# ACTIVITY
Lines holding the string "nearest" are the ones to copy; find them all in the data.
• • •
(** * CPU tracker leader: peer aggregation and rolling history

    A shallow embedding of [main.py]: the peer enumerator
    ([network_participants]), the staleness filter ([is_updated]), the
    network aggregator ([get_network_cpu_mean]), the rolling history
    store ([truncate_file]), the mover of the static assets
    ([copy_html_files]) and the script that runs them in turn, with the
    properties of the design document stated and proved over it, followed
    by further properties of the code.

    Modelling conventions.
    - Python exceptions are values of [exn]; a computation that may raise
      returns a [result].
    - Python [float] is IEEE binary64, that is Rocq's primitive [float];
      Python [int] is [Z].
    - A file is identified with what opening it and [json.load] make of
      it ([content]); the file system is a tree of directories ([node]).
      A directory has a read bit and a search bit, a file can be
      unreadable; symbolic links are not modelled. What the program may
      write is not read off the tree: it is an input.
    - The wall clock, the behaviour of the disk during a write and the
      refusals of the operating system to rename a file are inputs of the
      functions that use them.
    - The library functions are those of CPython 3.11 on Linux: [pathlib]
      lets a [PermissionError] of [stat] through, [strftime] is the C
      library's, [os.rename] is the POSIX one. *)

From Stdlib Require Import ZArith Floats Ascii String.
From stdpp Require Import base list strings.

Set Warnings "-register-all".

Local Open Scope Z_scope.

(** ** Exceptions and results *)

Inductive exn :=
| KeyError | ValueError | TypeError | AttributeError | OverflowError
| JSONDecodeError | UnicodeDecodeError | RecursionError
| FileNotFoundError | NotADirectoryError | IsADirectoryError
| PermissionError | OSError.

Inductive result (A : Type) :=
| Ok (a : A)
| Raise (e : exn).
Arguments Ok {A} a.
Arguments Raise {A} e.

Definition rbind {A B} (m : result A) (k : A -> result B) : result B :=
  match m with
  | Ok a => k a
  | Raise e => Raise e
  end.

Notation "'let?' x := m 'in' k" := (rbind m (fun x => k))
  (at level 10, x name, m at level 100, k at level 200).

(** ** JSON values as Python objects *)

(** A Python number: [json.load] yields an [int] for an integer literal and
    a [float] otherwise, and [json.dump] prints them differently. *)
Inductive number :=
| Int (z : Z)
| Float (f : float).

(** The object [json.load] returns.  A [JObj] lists the items of a [dict]
    in insertion order; its keys are looked up first match first. *)
Inductive json :=
| JNull
| JBool (b : bool)
| JNum (n : number)
| JStr (s : string)
| JArr (l : list json)
| JObj (kvs : list (string * json)).

Fixpoint assoc {A} (k : string) (kvs : list (string * A)) : option A :=
  match kvs with
  | [] => None
  | (k', v) :: rest => if String.eqb k k' then Some v else assoc k rest
  end.

(** [needle in haystack] on two [str]: substring search. *)
Fixpoint str_contains (needle haystack : string) : bool :=
  String.prefix needle haystack ||
  match haystack with
  | EmptyString => false
  | String _ rest => str_contains needle rest
  end.

Definition is_str (k : string) (v : json) : bool :=
  match v with
  | JStr s => String.eqb k s
  | _ => false
  end.

(** [key in v]: key membership on a [dict], element membership on a
    [list], substring on a [str]; the other JSON values are not iterable. *)
Definition py_contains (key : string) (v : json) : result bool :=
  match v with
  | JObj kvs => Ok (bool_decide (is_Some (assoc key kvs)))
  | JArr l => Ok (existsb (is_str key) l)
  | JStr s => Ok (str_contains key s)
  | JNull | JBool _ | JNum _ => Raise TypeError
  end.

(** [v[key]] with a [str] key. *)
Definition py_getitem (v : json) (key : string) : result json :=
  match v with
  | JObj kvs =>
      match assoc key kvs with
      | Some x => Ok x
      | None => Raise KeyError
      end
  | _ => Raise TypeError
  end.

(** ** Floating point conversions *)

(** [float(z)] for a Python [int]: round to nearest even; an [int] beyond
    the range of binary64 raises [OverflowError]. *)
Definition float_of_Z (z : Z) : float :=
  SF2Prim (binary_normalize prec emax z 0 false).

Definition float_of_int (z : Z) : result float :=
  let f := float_of_Z z in
  if PrimFloat.is_infinity f then Raise OverflowError else Ok f.

Section Coercion.

(** [float(s)] on a [str] (decimal literals, exponents, [inf], [nan],
    correctly rounded) is the Python runtime's; it is taken as given. *)
Variable float_of_str : string -> option float.

(** [float(v)] on the value of a JSON field. *)
Definition py_float (v : json) : result float :=
  match v with
  | JNum (Float f) => Ok f
  | JNum (Int z) => float_of_int z
  | JBool b => Ok (if b then 1%float else 0%float)
  | JStr s =>
      match float_of_str s with
      | Some f => Ok f
      | None => Raise ValueError
      end
  | JNull | JArr _ | JObj _ => Raise TypeError
  end.

End Coercion.

(** ** The file system *)

(** What opening a file and reading it as JSON gives. *)
Inductive content :=
| Unreadable    (* a file that may not be read *)
| NotText       (* bytes that are not text in the encoding in use *)
| NotJson       (* text that is not a JSON document: empty, cut short, ... *)
| TooLong       (* a document with an integer of more digits than [int] takes *)
| TooDeep       (* a document nested deeper than the interpreter recurses *)
| Json (v : json).

(** A directory that may be searched is a [Dir]. A directory that may not
    (no [x] bit) is [Locked]: its names can still be listed when it is
    readable, but nothing in it can be reached, so that what it holds is
    left out. *)
Inductive node :=
| File (c : content)
| Dir (readable : bool) (entries : list (string * node))
| Locked (readable : bool) (names : list string).

(** A path is the list of its components below the root of the tree. *)
Definition path := list string.

(** Where the resolution of [p] ends: at the node [p] names, at nothing
    when a name is missing or a file is in the way, or at the locked
    directory that bars the way. *)
Fixpoint lookup_path (fs : node) (p : path) : option node :=
  match p with
  | [] => Some fs
  | name :: p' =>
      match fs with
      | Dir _ entries =>
          match assoc name entries with
          | Some child => lookup_path child p'
          | None => None
          end
      | File _ => None
      | Locked _ _ => Some fs
      end
  end.
(** * AttendEase: attendance records, status buckets, summaries and routes

    A shallow embedding of the parts of the AttendEase repository that
    classify attendance percentages, summarise per-subject records, map
    scraping failures to HTTP responses and tear the headless browser down.

    Numbers.  JavaScript numbers are IEEE binary64 values.  Where the
    code only compares, counts and labels them they are read as exact
    rationals ([Q]) and integers ([Z]); [toFixed2] is
    [Number.prototype.toFixed(2)] followed by [parseFloat], on the exact
    value.  The functions that multiply and divide ([calculateClassesNeeded],
    [calculateClassesCanMiss], [calculateProjectedAttendance], the card's
    [calculateClassesToAttend]) are also read in binary64 itself, with
    every operation rounded ([Double], [UtilsDouble]), and the two
    readings are compared.

    Strings.  A JavaScript string is modelled as a [string] whose
    characters are the code units U+0000..U+00FF. *)

From Stdlib Require Import ZArith QArith Qround Qabs Qpower Qreduction.
From Stdlib Require Import List String Ascii Bool Lia Lqa.
From Stdlib Require DecimalString Qcanon.
From Stdlib Require Import Permutation Sorted.
Import ListNotations.

Set Warnings "-register-all".
Set Implicit Arguments.

Local Open Scope string_scope.
Local Open Scope Z_scope.

(* ================================================================== *)
(** * Numbers *)
(* ================================================================== *)

Module Num.

(** [a >= b] on numbers, as a boolean. *)
Definition geb (a b : Q) : bool := Qle_bool b a.

(** [a < b] on numbers, as a boolean. *)
Definition ltb (a b : Q) : bool := negb (Qle_bool b a).

(** [parseFloat(x.toFixed(2))]: the multiple of 1/100 nearest to [x],
    the larger one on a tie; a negative [x] is rounded as [-x] and
    negated. *)
Definition toFixed2 (x : Q) : Q :=
  if Qle_bool 0 x
  then (inject_Z (Qfloor (x * 100 + (1 # 2))) / 100)%Q
  else (- (inject_Z (Qfloor ((- x) * 100 + (1 # 2))) / 100))%Q.

End Num.

(* ================================================================== *)
(** * Attendance utilities (frontend [attendanceUtils]) *)
(* ================================================================== *)

Module Utils.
• • •
# SOLVED EXERCISE
(** [float(z)] for a Python [int]: round to nearest even; an [int] beyond
(** [parseFloat(x.toFixed(2))]: the multiple of 1/100 nearest to [x],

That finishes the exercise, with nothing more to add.